It is primarily intended as a fallback method when spatial clustering (e.g., kmspc) cannot be applied, such as when only one variable is available.

Usage

fuzzy_k_means(
  data,
  variables,
  number_cluster = 3:5,
  fuzzyness = 1.2,
  distance = "euclidean"
)

Arguments

Details

Missing values are removed prior to clustering. Observations with missing values are reintroduced in the output with NA cluster assignments.

Clustering is performed for each value in number_cluster, and several indices are returned to assist in selecting the optimal number of clusters:

• Xie-Beni index

• Partition coefficient

• Partition entropy

• Summary index

Value

A list with:

cluster

data.frame with cluster assignments for each evaluated number of clusters

indices

data.frame with clustering validity indices

summaryResults

data.frame with clustering metrics

See Also

kmspc

Examples

library(sf)
data(wheat, package = 'paar')

# Transform the data.frame into a sf object
wheat_sf <- st_as_sf(wheat, coords = c('x', 'y'), crs = 32720)

# Run the fuzzy_k_means function
fuzzy_k_means_results <- fuzzy_k_means(
  wheat_sf,
  variables = 'Tg',
  number_cluster = 2:4
)

# Print the summaryResults
fuzzy_k_means_results$summaryResults

# Print the indices
fuzzy_k_means_results$indices

# Print the cluster
head(fuzzy_k_means_results$cluster, 5)

# Combine the results in a single object
wheat_clustered <- cbind(wheat_sf, fuzzy_k_means_results$cluster)

# Plot the results
plot(wheat_clustered[, "Cluster_2"])

Spatial PCA-based fuzzy clustering (MULTISPATI-PCA)

Description

Performs clustering of spatial data using a combination of spatial Principal Component Analysis (PCA), and fuzzy k-means clustering.

The workflow consists of:

1. Dimensionality reduction using spatial PCA

2. Selection of components based on explained spatial variance

3. Fuzzy clustering over selected components

Usage

kmspc(
  data,
  variables,
  number_cluster = 3:5,
  explainedVariance = 70,
  ldist = 0,
  udist = 40,
  center = TRUE,
  fuzzyness = 1.2,
  distance = "euclidean",
  zero.policy = FALSE,
  only_spca_results = TRUE,
  all_results = FALSE
)

Arguments

Details

Spatial relationships are defined using distance-based neighbors (spdep::dnearneigh). These relationships are incorporated into the spatial PCA analysis to extract spatially structured components.

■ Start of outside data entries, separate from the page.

Definition aggregate_pubkeys (pks : list bytes) : outcome CryptoError bytes :=
  if bool_decide (pks = []) then Err Malformed
  else if negb (forallb (fun b => is_array BLS_VK_LEN b && lib_vk_parse blst_min_pk b) pks)
  then Err Malformed
  else ok_or BadSignature (blst_aggregate_pks pks).

Definition verify_aggregated (agg_vk agg_sig msg : bytes) : outcome CryptoError unit :=
  bls_verify agg_vk agg_sig msg.
End schemes.

(** ** Build profiles and dispatch *)

Record Features := {
  ft_ed25519 : bool;
  ft_falcon : bool;
  ft_slhdsa : bool;
  ft_bls : bool;
  ft_fips : bool;
}.

(** [default = ["ed25519", "falcon", "slhdsa", "bls"]] *)
Definition default_features : Features :=
  {| ft_ed25519 := true; ft_falcon := true; ft_slhdsa := true; ft_bls := true;
     ft_fips := false |}.

(** [--no-default-features --features fips]; [fips = ["slhdsa"]] *)
Definition fips_features : Features :=
  {| ft_ed25519 := false; ft_falcon := false; ft_slhdsa := true; ft_bls := false;
     ft_fips := true |}.

(** [--features fips] with the default features still on: Cargo features add up. *)
Definition fips_with_defaults : Features :=
  {| ft_ed25519 := true; ft_falcon := true; ft_slhdsa := true; ft_bls := true;
     ft_fips := true |}.

(** The arm of a scheme whose feature is off. *)
Definition unwired {A} (ft : Features) (algo : Z) : outcome CryptoError A :=
  if ft_fips ft then Err (NotAllowedInFipsBuild algo) else Err NotWired.

Definition sign `{SigPrims} (ft : Features) (rng : bytes) (algo : Z) (sk msg : bytes)
    : outcome CryptoError bytes :=
  if algo =? 1 then (if ft_falcon ft then falcon_sign rng sk msg else unwired ft 1)
  else if algo =? 2 then (if ft_slhdsa ft then slhdsa_sign sk msg else Err NotWired)
  else if algo =? 4 then Err NotWired
  else if algo =? 3 then (if ft_ed25519 ft then ed25519_sign sk msg else unwired ft 3)
  else if algo =? 5 then (if ft_bls ft then bls_sign sk msg else Err NotWired)
  else Err (UnknownAlgo algo).

Definition verify `{SigPrims} (ft : Features) (algo : Z) (pk sig msg : bytes)
    : outcome CryptoError unit :=
  if algo =? 1 then (if ft_falcon ft then falcon_verify pk sig msg else unwired ft 1)
  else if algo =? 2 then (if ft_slhdsa ft then slhdsa_verify pk sig msg else Err NotWired)
  else if algo =? 4 then Err NotWired
  else if algo =? 3 then (if ft_ed25519 ft then ed25519_verify pk sig msg else unwired ft 3)
  else if algo =? 5 then (if ft_bls ft then bls_verify pk sig msg else Err NotWired)
  else Err (UnknownAlgo algo).

Definition sizes (algo : Z) : option (nat * nat) :=
  if algo =? 1 then Some (897, 666)%nat
  else if algo =? 2 then Some (32, 7856)%nat
  else if algo =? 3 then Some (32%nat, ED_SIG_LEN)
  else if algo =? 4 then Some (1952, 3309)%nat
  else if algo =? 5 then Some (48, 96)%nat
  else None.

Clustering is performed using fuzzy c-means over selected spatial components. Several indices are computed to help determine the optimal number of clusters:

• Xie-Beni index

• Partition coefficient

• Partition entropy

• Summary index (normalized combination)

Value

A list with the following elements:

cluster

data.frame with cluster assignments for each evaluated number of clusters

indices

data.frame with clustering validity indices

summaryResults

data.frame with clustering metrics (iterations, SSDW)

pca_results

(optional) PCA and/or spatial PCA summaries depending on arguments

Examples

library(sf)
data(wheat, package = 'paar')

# Transform the data.frame into a sf object
wheat_sf <- st_as_sf(wheat, coords = c('x', 'y'), crs = 32720)

# Run the kmspc function
kmspc_results <- kmspc(wheat_sf, number_cluster = 2:4)

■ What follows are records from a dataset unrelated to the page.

(* ===== verification/Accounts.v ===== *)
(** * Accounts: account records in the store (crates/state/src/accounts.rs)

    [load], [load_or_default] and [save] over any [StateStore], and the balance sheet
    [total_balance] of a list of accounts that the conservation theorems count with. *)

From S2P Require Export Codec.
From Stdlib Require Import Strings.Byte.

Local Open Scope Z_scope.

Record Account := {
  acc_balance : Z;
  acc_nonce : Z;
  acc_pubkey : bytes;
  acc_sig_algo : Z;
}.

#[export] Instance Account_eq_dec : EqDecision Account.
Proof. solve_decision. Defined.

#[export] Instance typed_Account : Typed Account := fun a =>
  in_ub 128 (acc_balance a) && in_ub 64 (acc_nonce a) && in_ub 8 (acc_sig_algo a).

(** [Account::default()] *)
Definition Account_default : Account :=
  {| acc_balance := 0; acc_nonce := 0; acc_pubkey := []; acc_sig_algo := 0 |}.

Section operations.
Context {St : Type} `{StateStore St} {CA : Cbor Account}.

Definition load (s : St) (id : AccountId) : option Account := get_cbor s Accounts id.

Definition load_or_default (s : St) (id : AccountId) : Account :=
  default Account_default (load s id).

Definition save {E} (id : AccountId) (account : Account) : stm St E unit := fun s =>
  match cbor_ser account with
  | Some buf => (Ok tt, put s Accounts id buf)
  | None => (Panic, s)
  end.
End operations.

Section laws.
Context {St : Type} `{StateStoreLaws St} {CA : Cbor Account}.

Definition balance (s : St) (id : AccountId) : Z := acc_balance (load_or_default s id).
Definition nonce (s : St) (id : AccountId) : Z := acc_nonce (load_or_default s id).

(** The balance sheet of a list of accounts. *)
Definition total_balance (s : St) (ids : list AccountId) : Z :=
  foldr (fun id acc => balance s id + acc) 0 ids.

Lemma load_typed (s : St) id : typed (load_or_default s id) = true.
Proof.
  unfold load_or_default, load. destruct (get_cbor s Accounts id) as [a|] eqn:E; [|reflexivity].
  by apply get_cbor_typed in E.
Qed.

Lemma load_or_default_ranges (s : St) id :
  let a := load_or_default s id in
  in_u 128 (acc_balance a) /\ in_u 64 (acc_nonce a) /\ in_u 8 (acc_sig_algo a).
Proof.
  cbv zeta. pose proof (load_typed s id) as Ht. unfold typed, typed_Account in Ht.
  rewrite !andb_true_iff, !in_ub_spec in Ht. tauto.
Qed.

(** A well-typed account is always saved. *)
Lemma save_Ok {E} id a (s : St) : typed a = true ->
  exists buf, cbor_ser a = Some buf /\ save (E:=E) id a s = (Ok tt, put s Accounts id buf).
Proof.
  intros Ht. destruct (cbor_roundtrip a Ht) as (b & Hs & _).
  exists b. unfold save. by rewrite Hs.
Qed.

Lemma load_save {E} id a (s s' : St) id' :
  typed a = true -> save (E:=E) id a s = (Ok tt, s') ->
  load_or_default s' id' = if decide (id' = id) then a else load_or_default s id'.
Proof.
  intros Ht Hs. destruct (save_Ok (E:=E) id a s Ht) as (b & Hb & Hs').
  rewrite Hs in Hs'. injection Hs' as ->. unfold load_or_default, load. case_decide.
  - subst. by rewrite (get_cbor_put_same s Accounts id a b).
  - by rewrite get_cbor_put_other by congruence.
Qed.

Lemma save_frame {E} id a (s s' : St) r sub k :
  sub <> Accounts -> save (E:=E) id a s = (r, s') -> get s' sub k = get s sub k.
Proof.
  intros Hne. unfold save. destruct (cbor_ser a); intros [= <- <-]; [|done].
  apply get_put_other. congruence.
Qed.

Lemma balance_save {E} id a (s s' : St) id' :
  typed a = true -> save (E:=E) id a s = (Ok tt, s') ->
  balance s' id' = if decide (id' = id) then acc_balance a else balance s id'.
Proof.
  intros Ht Hs. unfold balance. rewrite (load_save id a s s') by done. by case_decide.
Qed.

Lemma nonce_save {E} id a (s s' : St) id' :
  typed a = true -> save (E:=E) id a s = (Ok tt, s') ->
  nonce s' id' = if decide (id' = id) then acc_nonce a else nonce s id'.
Proof.
  intros Ht Hs. unfold nonce. rewrite (load_save id a s s') by done. by case_decide.
Qed.

Lemma total_balance_cons (s : St) id ids : total_balance s (id :: ids) = balance s id + total_balance s ids.
Proof. done. Qed.

Lemma total_balance_ext (s s' : St) ids :
  (forall id, id ∈ ids -> balance s' id = balance s id) -> total_balance s' ids = total_balance s ids.
Proof.
  induction ids as [|id ids IH]; intros Hb; [done|].
  rewrite !total_balance_cons, Hb by by left. rewrite IH; [done|]. intros i Hi. apply Hb. by right.
Qed.

(** Saving one account of the sheet moves the total by the change of its balance. *)
Lemma total_balance_save {E} id a (s s' : St) ids :
  NoDup ids -> id ∈ ids -> typed a = true -> save (E:=E) id a s = (Ok tt, s') ->
  total_balance s' ids = total_balance s ids + (acc_balance a - balance s id).
Proof.
  intros Hnd Hin Ht Hs. induction Hnd as [|i ids Hi Hnd IH]; [by apply elem_of_nil in Hin|].
  rewrite !total_balance_cons, (balance_save id a s s') by done. apply elem_of_cons in Hin as [<-|Hin].
  - rewrite decide_True by done.
    rewrite (total_balance_ext s s'); [lia|]. intros j Hj.
    rewrite (balance_save id a s s') by done. rewrite decide_False; [done|]. by intros ->.
  - rewrite decide_False by (by intros ->). rewrite IH by done. lia.
Qed.
End laws.

(** ** A concrete codec *)
Module AccountWire.
Import Wire.

Definition codec : codec Account :=
  cmap (fun a => (acc_balance a, (acc_nonce a, (acc_sig_algo a, acc_pubkey a))))
       (fun p => {| acc_balance := p.1; acc_nonce := p.2.1;
                    acc_sig_algo := p.2.2.1; acc_pubkey := p.2.2.2 |})
       (cpair (cint 16) (cpair (cint 8) (cpair (cint 1) cbytes))).

Lemma account_codec_typed : ok typed codec.
Proof.
  eapply cmap_ok; [| |codec_ok].
  - intros a. unfold typed, typed_Account. cbn. rewrite !andb_true_iff. tauto.
  - by intros [].
Qed.

#[export] Instance Account_cbor : Cbor Account := cbor codec account_codec_typed.
End AccountWire.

# Print the summaryResults
kmspc_results$summaryResults

# Print the indices
kmspc_results$indices

# Print the cluster
head(kmspc_results$cluster, 5)

# Combine the results in a single object
wheat_clustered <- cbind(wheat_sf, kmspc_results$cluster)

# Plot the results
plot(wheat_clustered[, "Cluster_2"])

Print paar objects

Description

Print paar objects

Usage

## S3 method for class 'paar'
print(x, n = 3, ...)

Arguments

Value

invisible object x

Print summarized paar object

Description

Print summarized paar object

Usage

## S3 method for class 'summary.paar'
print(x, digits, ...)

Arguments

Value

A data.frame with the summarized condition of the object.

Modified t test

Description

Performs a modified t-test to assess the correlation between variables while accounting for spatial autocorrelation. This implementation wraps SpatialPack::modified.ttest.

Usage

spatial_t_test(data, variables)

Arguments

Details

The function computes pairwise correlations between the specified variables and adjusts the significance test to account for spatial dependence using coordinates. If data is an sf object, coordinates are extracted automatically. Otherwise, coordinates must be provided as an object with two columns.

Value

A data.frame with the following columns:

Var1

Name of the first variable

Var2

Name of the second variable

corr

Estimated correlation coefficient

p.value

P-value adjusted for spatial autocorrelation

See Also

modified.ttest

Examples

if (requireNamespace("SpatialPack", quietly = TRUE)) {
  library(sf)
  data(wheat, package = 'paar')

  # Transform the data.frame into a sf object
  wheat_sf <- st_as_sf(wheat, coords = c('x', 'y'), crs = 32720)

  # Run spatial t test
  t_test_results <-
    spatial_t_test(
      wheat_sf,
      variables = c('CE30', 'CE90')
    )

  # Print the t_test_results
  t_test_results
}

Summarizing paar objects

Description

Summarizing paar objects

Usage

## S3 method for class 'paar'
summary(object, ...)

Arguments

Value

An object of class summary.paar (data.frame) with the following columns:

• condition a character vector with the final condition.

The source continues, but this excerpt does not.